Atualmente, o IPHAN e o Ministério da Cultura são importantes atores na formulação e implementação de políticas museais. Estes órgãos participaram da criação da Política Nacional de Museus, do Departamento de Museus e Centros Culturais do IPHAN (DEMU/IPHAN), do Sistema Brasileiro de Museus, da Semana de Museus (em maio), do Dia Nacional do Museólogo (18 de dezembro), além de investirem recursos públicos em vários museus do país e para a criação de novos, inclusive, com a iniciativa do Edital Museus Brasileiros (para atualização de museus públicos e privados não vinculados ao Governo Federal) (MACHADO, 2010). Assim sendo:
[...] as atuais políticas adotadas pela esfera do governo federal e pelas iniciativas privadas têm dado novo ânimo para o fortalecimento da preservação e da memória nacional. Aos museus brasileiros cabe cumprir
um papel de referência e de base para o futuro da cultura e da sociedade. Ao ultrapassar o antigo status do museu como templo de todas as musas, os museus brasileiros, no percurso de sua implementação, adquirem potencialidades de abrir ao cidadão, nas dimensões do novo e do velho, espaços de contato e de interação com sua história e cultura (MACHADO, 2010, p. 148).
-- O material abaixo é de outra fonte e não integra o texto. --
(** C10 as stated fails on the hard-coded roster: the entity-spawn node of
    ['drone1'], at position 5 of the plan, is a node descriptor that omits
    ['use_sim_time']. *)
Lemma spawn_node_omits_use_sim_time :
  ∃ plan,
    generate_launch_description example_index = Ok plan
    ∧ parameter_at plan 5 "use_sim_time" = None
    ∧ ¬ no_node_omits_use_sim_time plan.
Proof.
  eexists. split; [vm_compute; reflexivity|]. split; [reflexivity|].
  intros Hall.
  destruct (Hall (mkNode "tello_gazebo" "inject_entity.py" "screen"
                    None None None
                    (Some ["/opt/ros/share/tello_description/urdf/tello_1.urdf";
                           "0"; "0"; "1"])))
    as (params & Hin & _).
  - by apply (list_elem_of_lookup_2 _ 5).
  - by apply elem_of_nil in Hin.
Qed.

(** ** Failure of the package lookups *)

(** X1: without the [tello_gazebo] package the function raises
    [PackageNotFoundError('tello_gazebo')], whatever the roster and whether
    or not [tello_description] is installed. *)
Theorem missing_gazebo_package index roster :
  index !! "tello_gazebo" = None →
  generate_launch_description_with index roster
  = Raise (PackageNotFoundError "tello_gazebo").
Proof.
  intros Hgz. unfold generate_launch_description_with.
  unfold get_package_share_directory. by rewrite Hgz.
Qed.

Lemma missing_gazebo_package_witness :
  generate_launch_description_with
    (dict [("tello_description", "/opt/ros/share/tello_description")])
    ["a"; "b"]
  = Raise (PackageNotFoundError "tello_gazebo").
Proof.
  apply (missing_gazebo_package
           (dict [("tello_description", "/opt/ros/share/tello_description")])
           ["a"; "b"]).
  reflexivity.
Defined.
(** X21. The popup always offers exactly one of Start, Pause and Resume:
    Start exactly when the phase is idle, Pause exactly when a phase is
    running, Resume otherwise; Reset is offered exactly when the phase is
    not idle. *)
Theorem buttons_offered s :
  let b := Popup.buttons s in
  exactly_one (negb (Popup.startHidden b)) (negb (Popup.pauseHidden b))
              (negb (Popup.resumeHidden b)) = true
  /\ (Popup.startHidden b = false <-> phase s = "idle")
  /\ (Popup.pauseHidden b = false <-> phase s <> "idle" /\ running s = true)
  /\ (Popup.resumeHidden b = false <-> phase s <> "idle" /\ running s = false)
  /\ (Popup.resetHidden b = false <-> phase s <> "idle").
Proof.
  cbv zeta. unfold Popup.buttons.
  destruct (String.eqb_spec (phase s) "idle") as [Hi | Hi];
    [| destruct (running s)]; cbn;
    repeat split; try tauto; try discriminate;
    try (intros (? & ?); congruence); try (intros; congruence).
Qed.

Lemma buttons_offered_witness :
  let s := mkState "work" true (Some 0) (Some 1500000) None 0 in
  (phase s <> "idle" /\ running s = true)
  /\ Popup.pauseHidden (Popup.buttons s) = false.
Proof.
  cbv zeta.
  assert (H : phase (mkState "work" true (Some 0) (Some 1500000) None 0)
              <> "idle"
              /\ running (mkState "work" true (Some 0) (Some 1500000) None 0)
                 = true) by (split; [discriminate | reflexivity]).
  split; [exact H |].
  exact (proj2 (proj1 (proj2 (proj2 (buttons_offered
           (mkState "work" true (Some 0) (Some 1500000) None 0))))) H).
Defined.

(** X22. When a phase has just completed (not idle, not running, no
    remaining time) the popup offers Resume and Reset and hides Start and
    Pause, but resume() does nothing on that state, and neither does
    pause(). *)
Theorem resume_offered_after_completion now w :
  phase (state w) <> "idle" ->
  running (state w) = false ->
  remainingTime (state w) = None ->
  Popup.buttons (state w) = Popup.mkButtons true true false false
  /\ resumeTimer now w = w
  /\ pauseTimer now w = w
  /\ Popup.timerText now (state w) = "00:00".
Proof.
  intros Hi Hr Hn. apply String.eqb_neq in Hi.
  unfold Popup.buttons, resumeTimer, pauseTimer, Popup.timerText, Popup.msLeft.
  rewrite Hi, Hr, Hn. repeat split.
Qed.

Lemma resume_offered_after_completion_witness :
  let w := completePhase 1500000
             (mkWorld (mkState "work" true (Some 0) (Some 1500000) None 0)
                      ∅ [] empty_storage) in
  (phase (state w) <> "idle" /\ running (state w) = false
   /\ remainingTime (state w) = None)
  /\ Popup.buttons (state w) = Popup.mkButtons true true false false
  /\ resumeTimer 1500100 w = w.
Proof.
  cbv zeta. split; [split; [discriminate | split; reflexivity] |].
  destruct (resume_offered_after_completion 1500100
    (completePhase 1500000
       (mkWorld (mkState "work" true (Some 0) (Some 1500000) None 0)
                ∅ [] empty_storage))) as (Hb & Hres & _);
    [discriminate | reflexivity | reflexivity |].
  split; [exact Hb | exact Hres].
Defined.

End DisplayFacts.
Lemma ends_well_closer read c r :
  c = ch "]" \/ c = quote \/ c = ch "e" \/ c = ch "l" ->
  ends_well (read ++ c :: r) r.
Proof.
  intros H. apply ends_well_with;
    destruct H as [-> | [-> | [-> | ->]]]; try reflexivity; discriminate.
Qed.

Lemma parse_ends_well n :
  (forall l v r, parse_value n l = Some (v, r) -> ends_well l r)
  /\ (forall acc l v r,
        parse_elements n acc l = Some (v, r) -> closes_array l r)
  /\ (forall acc l v r,
        parse_members n acc l = Some (v, r) -> closes_object l r).
Proof.
  induction n as [|f (IHv & IHe & IHm)]; [repeat split; discriminate|].
  split; [|split].
  - intros l v r. cbn [parse_value].
    destruct (skip_ws_split l) as (ws & Hl & Hws).
    destruct (skip_ws l) as [|c t]; [discriminate|].
    rewrite Hl. intros H. apply ends_well_prefix. clear Hl.
    destruct (N.eqb_spec c (ch "{")) as [->|_].
    { destruct (skip_ws_split t) as (ws1 & Ht & Hws1).
      destruct (skip_ws t) as [|c' r']; [discriminate|].
      rewrite Ht.
      destruct (N.eqb_spec c' (ch "}")) as [->|_].
      - injection H as _ <-.
        exists (ch "{" :: ws1), (ch "}").
        split; [reflexivity|]. split; [reflexivity|].
        split; [discriminate|]. intros _. exists (ch "{").
        split; [|discriminate].
        cbn [last_solid]. now rewrite (last_solid_spaces _ Hws1).
      - apply IHm in H.
        destruct (closes_object_prefix (ch "{" :: ws1) _ _ H)
          as (read & y & E & Hy & Hn).
        cbn [app] in E. rewrite E.
        exists read, (ch "}").
        split; [reflexivity|]. split; [reflexivity|].
        split; [discriminate|]. intros _. now exists y. }
    destruct (N.eqb_spec c (ch "[")) as [->|_].
    { destruct (skip_ws_split t) as (ws1 & Ht & Hws1).
      destruct (skip_ws t) as [|c' r']; [discriminate|].
      rewrite Ht.
      destruct (N.eqb_spec c' (ch "]")) as [->|_].
      - injection H as _ <-.
        apply (ends_well_closer (ch "[" :: ws1)). now left.
      - apply IHe in H.
        destruct (closes_array_prefix (ch "[" :: ws1) _ _ H) as (read & E).
        cbn [app] in E. rewrite E. apply ends_well_closer. now left. }
    destruct (c =? quote).
    { destruct (parse_string t) as [[s rest]|] eqn:E; [|discriminate].
      injection H as _ <-.
      destruct (parse_string_split _ _ _ E) as [read ->].
      apply (ends_well_closer (c :: read)). right. now left. }
    destruct (strip_prefix "true" (c :: t)) as [rest|] eqn:E1.
    { injection H as _ <-. rewrite (strip_prefix_split _ _ _ E1).
      apply (ends_well_closer (units "tru")). right. right. now left. }
    destruct (strip_prefix "false" (c :: t)) as [rest|] eqn:E2.
    { injection H as _ <-. rewrite (strip_prefix_split _ _ _ E2).
      apply (ends_well_closer (units "fals")). right. right. now left. }
    destruct (strip_prefix "null" (c :: t)) as [rest|] eqn:E3.
    { injection H as _ <-. rewrite (strip_prefix_split _ _ _ E3).
      apply (ends_well_closer (units "nul")). right. right. now right. }
    now apply parse_number_ends_well in H.
  - intros acc l v r. cbn [parse_elements].
    destruct (parse_value f l) as [[v' r1]|] eqn:E; [|discriminate].
    apply IHv in E. destruct E as (read & x & -> & _).
    destruct (skip_ws_split r1) as (ws & Hr & _).
    destruct (skip_ws r1) as [|c r']; [discriminate|].
    rewrite Hr.
    replace (read ++ x :: ws ++ c :: r')
      with ((read ++ x :: ws) ++ c :: r') by (now rewrite <- app_assoc).
    destruct (c =? ch ",").
    + intros H. apply IHe in H.
      apply (closes_array_prefix ((read ++ x :: ws) ++ [c])) in H.
      now rewrite <- app_assoc in H.
    + destruct (N.eqb_spec c (ch "]")) as [->|_]; [|discriminate].
      intros [= _ <-]. now exists (read ++ x :: ws).
  - intros acc l v r. cbn [parse_members].
    destruct (skip_ws_split l) as (ws & Hl & Hws).
    destruct (skip_ws l) as [|q r0]; [discriminate|].
    rewrite Hl. clear Hl.
    destruct (q =? quote); [|discriminate].
    destruct (parse_string r0) as [[k r1]|] eqn:Ek; [|discriminate].
    destruct (parse_string_split _ _ _ Ek) as [kread ->].
    destruct (skip_ws_split r1) as (ws1 & Hr1 & _).
    destruct (skip_ws r1) as [|c r2]; [discriminate|].
    rewrite Hr1. clear Hr1.
    destruct (c =? ch ":"); [|discriminate].
    destruct (parse_value f r2) as [[v' r3]|] eqn:Ev; [|discriminate].
    apply IHv in Ev. destruct Ev as (read & x & -> & Hs & Hc & _).
    destruct (skip_ws_split r3) as (ws3 & Hr3 & Hws3).
    destruct (skip_ws r3) as [|d r4]; [discriminate|].
    rewrite Hr3. clear Hr3.
    set (front := ws ++ q :: kread ++ quote :: ws1 ++ c :: read ++ x :: ws3).
    replace (ws ++ q :: (kread ++ quote :: ws1 ++ c :: read ++ x :: ws3 ++ d :: r4))
      with (front ++ d :: r4)
      by (subst front; repeat (rewrite <- ?app_assoc; cbn [app]); reflexivity).
    destruct (d =? ch ",").
    + intros H. apply IHm in H.
      apply (closes_object_prefix (front ++ [d])) in H.
      now rewrite <- app_assoc in H.
    + destruct (N.eqb_spec d (ch "}")) as [->|_]; [|discriminate].
      intros [= _ <-]. exists front, x. split; [reflexivity|].
      split; [|exact Hc]. subst front.
      replace (ws ++ q :: kread ++ quote :: ws1 ++ c :: read ++ x :: ws3)
        with ((ws ++ q :: kread ++ quote :: ws1 ++ c :: read) ++ x :: ws3)
        by (repeat (rewrite <- ?app_assoc; cbn [app]); reflexivity).
      rewrite last_solid_app. cbn [last_solid].
      now rewrite (last_solid_spaces _ Hws3), Hs.
Qed.
Lemma shr_fexp_nonneg (m e : Z) (l : location) :
  (0 <= m)%Z -> (0 <= shr_m (fst (shr_fexp prec emax m e l)))%Z.
Proof.
  intros H. unfold shr_fexp, shr.
  assert (H0 : (0 <= shr_m (shr_record_of_loc m l))%Z)
    by (destruct l as [| []]; exact H).
  destruct (fexp prec emax (Zdigits2 m + e) - e)%Z; cbn [fst]; try exact H0.
  now apply iter_shr_1_nonneg.
Qed.

Lemma round_nearest_even_nonneg (m : Z) (l : location) :
  (0 <= m)%Z -> (0 <= round_nearest_even m l)%Z.
Proof.
  intros H. destruct l as [| []]; cbn; try lia.
  destruct (Z.even m); lia.
Qed.

(** Rounding a non-negative mantissa gives a zero, a finite number or an
    infinity. *)
Lemma binary_round_aux_not_nan (s : bool) (m e : Z) (l : location) :
  (0 <= m)%Z -> binary_round_aux prec emax s m e l <> S754_nan.
Proof.
  intros H. unfold binary_round_aux.
  pose proof (shr_fexp_nonneg m e l H) as H1.
  destruct (shr_fexp prec emax m e l) as [mrs' e']. cbn [fst] in H1.
  pose proof (shr_fexp_nonneg _ e' loc_Exact
                (round_nearest_even_nonneg _ (loc_of_shr_record mrs') H1)) as H2.
  destruct (shr_fexp prec emax _ e' loc_Exact) as [mrs'' e'']. cbn [fst] in H2.
  destruct (shr_m mrs''); try discriminate; [| lia].
  destruct (e'' <=? emax - prec)%Z; discriminate.
Qed.

Lemma binary_normalize_not_nan (m e : Z) (szero : bool) :
  binary_normalize prec emax m e szero <> S754_nan.
Proof.
  destruct m; cbn [binary_normalize]; try discriminate;
    unfold binary_round;
    destruct (shl_align _ _ _); apply binary_round_aux_not_nan; lia.
Qed.

Lemma SFdiv_finite_not_nan (x : spec_float) (sy : bool) (my : positive) (ey : Z) :
  x <> S754_nan -> SFdiv prec emax x (S754_finite sy my ey) <> S754_nan.
Proof.
  destruct x as [sx | sx | | sx mx ex]; intros H; cbn [SFdiv]; try discriminate;
    try congruence.
  unfold SFdiv_core_binary.
  set (m' := match _ with Zpos _ => _ | Z0 => _ | Zneg _ => _ end).
  assert (Hm : (0 <= m')%Z).
  { subst m'. destruct (_ - _ - _)%Z; try lia. apply Z.shiftl_nonneg. lia. }
  pose proof (Z.div_pos m' (Z.pos my) Hm ltac:(lia)) as Hq.
  unfold Z.div in Hq. destruct (Z.div_eucl m' (Z.pos my)) as [q r].
  now apply binary_round_aux_not_nan.
Qed.

Lemma SFmul_finite_not_nan (x : spec_float) (sy : bool) (my : positive) (ey : Z) :
  x <> S754_nan -> SFmul prec emax x (S754_finite sy my ey) <> S754_nan.
Proof.
  destruct x as [sx | sx | | sx mx ex]; intros H; cbn [SFmul]; try discriminate;
    try congruence.
  apply binary_round_aux_not_nan. lia.
Qed.

Lemma SFeqb_refl (f : spec_float) : f <> S754_nan -> SFeqb f f = true.
Proof.
  destruct f as [s | s | | s m e]; intros H; try congruence;
    unfold SFeqb; cbn [SFcompare]; try (destruct s; reflexivity).
  rewrite Z.compare_refl, Pos.compare_cont_refl. now destruct s.
Qed.

(** Numbers that compare equal are the same number, or two zeros. *)
Lemma SFeqb_true (f1 f2 : spec_float) :
  SFeqb f1 f2 = true ->
  f1 = f2 \/ exists s1 s2, f1 = S754_zero s1 /\ f2 = S754_zero s2.
Proof.
  unfold SFeqb.
  destruct f1 as [s1 | s1 | | s1 m1 e1], f2 as [s2 | s2 | | s2 m2 e2];
    cbn [SFcompare]; try discriminate;
    try (destruct s1; discriminate); try (destruct s2; discriminate).
  - intros _. right. eauto.
  - destruct s1, s2; try discriminate; now left.
  - intros H. left.
    destruct s1, s2; try discriminate;
      destruct (Z.compare_spec e1 e2) as [-> | |]; try discriminate;
      destruct (Pos.compare_cont Eq m1 m2) eqn:E; try discriminate;
      apply Pos.compare_eq in E; now subst.
Qed.

Lemma of_small_Z_not_nan (n : Z) : Prim2SF (JS.of_small_Z n) <> S754_nan.
Proof.
  unfold JS.of_small_Z. destruct (0 <=? n)%Z.
  - rewrite of_uint63_spec. apply binary_normalize_not_nan.
  - rewrite opp_spec, of_uint63_spec.
    pose proof (binary_normalize_not_nan
                  (Uint63.to_Z (Uint63.of_Z (- n))) 0 false) as H.
    destruct (binary_normalize _ _ _ _ _); cbn; congruence.
Qed.

Lemma Math_round_not_nan (x : float) :
  Prim2SF x <> S754_nan -> Prim2SF (JS.Math_round x) <> S754_nan.
Proof.
  intros H. unfold JS.Math_round.
  destruct (Prim2SF x) as [s | s | | s m e] eqn:E; try (rewrite E; congruence).
  destruct (0 <=? e)%Z; [rewrite E; congruence |].
  cbv zeta. destruct (_ =? 0)%Z.
  - destruct s; discriminate.
  - apply of_small_Z_not_nan.
Qed.

Lemma Math_round_zero (x : float) (s : bool) :
  Prim2SF x = S754_zero s -> JS.Math_round x = x.
Proof. intros H. unfold JS.Math_round. now rewrite H. Qed.

Lemma step_finite :
  Prim2SF Numbers.PRECISION_STEP = S754_finite false 6044629098073146 (-79).
Proof. reflexivity. Qed.

Lemma roundToMaxPrecision_not_nan (x : float) :
  Prim2SF x <> S754_nan -> Prim2SF (Numbers.roundToMaxPrecision x) <> S754_nan.
Proof.
  intros H. unfold Numbers.roundToMaxPrecision.
  rewrite mul_spec, step_finite. apply SFmul_finite_not_nan, Math_round_not_nan.
  rewrite div_spec, step_finite. now apply SFdiv_finite_not_nan.
Qed.

Lemma roundToMaxPrecision_zero (x : float) (s : bool) :
  Prim2SF x = S754_zero s ->
  Prim2SF (Numbers.roundToMaxPrecision x) = S754_zero s.
Proof.
  intros H. unfold Numbers.roundToMaxPrecision.
  assert (Hd : Prim2SF (x / Numbers.PRECISION_STEP) = S754_zero s).
  { rewrite div_spec, step_finite, H. cbn. now rewrite xorb_false_r. }
  rewrite mul_spec, (Math_round_zero _ s Hd), Hd, step_finite. cbn.
  now rewrite xorb_false_r.
Qed.

Lemma eqb_refl (x : float) : Prim2SF x <> S754_nan -> PrimFloat.eqb x x = true.
Proof. intros H. rewrite FloatAxioms.eqb_spec. now apply SFeqb_refl. Qed.

(** Two Numbers that are [===] round to Numbers that are [===]. *)
Lemma eqb_isEqual (x y : float) :
  PrimFloat.eqb x y = true -> Numbers.isEqual x y = true.
Proof.
  intros H. unfold Numbers.isEqual.
  rewrite FloatAxioms.eqb_spec in H.
  assert (Hx : Prim2SF x <> S754_nan).
  { intros E. rewrite E in H. discriminate. }
  destruct (SFeqb_true _ _ H) as [E | (s1 & s2 & E1 & E2)].
  - apply Prim2SF_inj in E. subst y.
    now apply eqb_refl, roundToMaxPrecision_not_nan.
  - rewrite FloatAxioms.eqb_spec,
      (roundToMaxPrecision_zero _ _ E1), (roundToMaxPrecision_zero _ _ E2).
    reflexivity.
Qed.

End FloatFacts.

(** ** Equality and equivalence *)
Section EqualityFacts.

Variable same_object : value -> value -> bool.
Variable convert : value -> string -> option fp_type.
Variable fp_equals : fp_type -> fp_type -> value.
Variable fp_equivalentTo : fp_type -> fp_type -> value.
Variable isNumber : value -> bool.
Variable isEquivalent : value -> value -> value.

Local Abbreviation deepEqual :=
  (DeepEqual.deepEqual same_object convert fp_equals fp_equivalentTo
     isNumber isEquivalent).
Local Abbreviation equal :=
  (Equality.equal same_object convert fp_equals fp_equivalentTo
     isNumber isEquivalent).
Local Abbreviation unequal :=
  (Equality.unequal same_object convert fp_equals fp_equivalentTo
     isNumber isEquivalent).

Lemma equal_empty (a b : list value) :
  a = [] \/ b = [] -> equal a b = empty.
Proof.
  intros [-> | ->]; unfold equal, Equality.equal, Equality.equality.
  - reflexivity.
  - cbn. now rewrite orb_true_r.
Qed.

(** C1: with an empty operand [unequal] returns the boolean [false], not
    the empty collection: it negates the empty collection that [equality]
    returned, and an array is truthy.  ([equal] returns the empty
    collection, see [equal_empty].) *)
Theorem unequal_empty_operand (a b : list value) :
  a = [] \/ b = [] ->
  unequal a b = VBool false /\ Util.arraify (unequal a b) = [VBool false].
Proof.
  intros H. unfold unequal, Equality.unequal.
  pose proof (equal_empty a b H) as E.
  unfold equal, Equality.equal in E. rewrite E. split; reflexivity.
Qed.

(** Strict comparison of two Numbers inside [deepEqual]. *)
Lemma deepEqual_numbers (x y : float) :
  deepEqual (VNum x) (VNum y) false = VBool (Numbers.isEqual x y).
Proof.
  unfold DeepEqual.deepEqual. cbn [DeepEqual.depth Nat.add DeepEqual.deepEqual_rec].
  unfold DeepEqual.deepEqual_body. cbn -[Numbers.isEqual].
  destruct (PrimFloat.eqb x y) eqn:E.
  - now rewrite (FloatFacts.eqb_isEqual x y E).
  - now destruct (Numbers.isEqual x y).
Qed.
A trajetória dos museus e da Museologia no Brasil esteve entrelaçada com as políticas culturais e aos interesses e articulações de atores e agentes sociais em um dado contexto histórico, principalmente no século XX (MORAES; SOUZA, 2013). Ainda são necessários avanços em termos de implementação das políticas culturais; além disso, observa-se que “os museus ainda são muito vulneráveis às oscilações políticas, à falta de estrutura técnica e às imposições do marketing cultural” (BRUNO et al., 2006, p. 7).
O museu é espaço onde podem ser criadas diversas narrativas e discursos, que geram sentidos e relações na sociedade, sendo espaço privilegiado de disputa simbólica. Assim, esta instituição “ocupa um lugar estratégico no imaginário social e nas relações sociais, simbólicas e de poder” (MORAES, 2006, p. 39).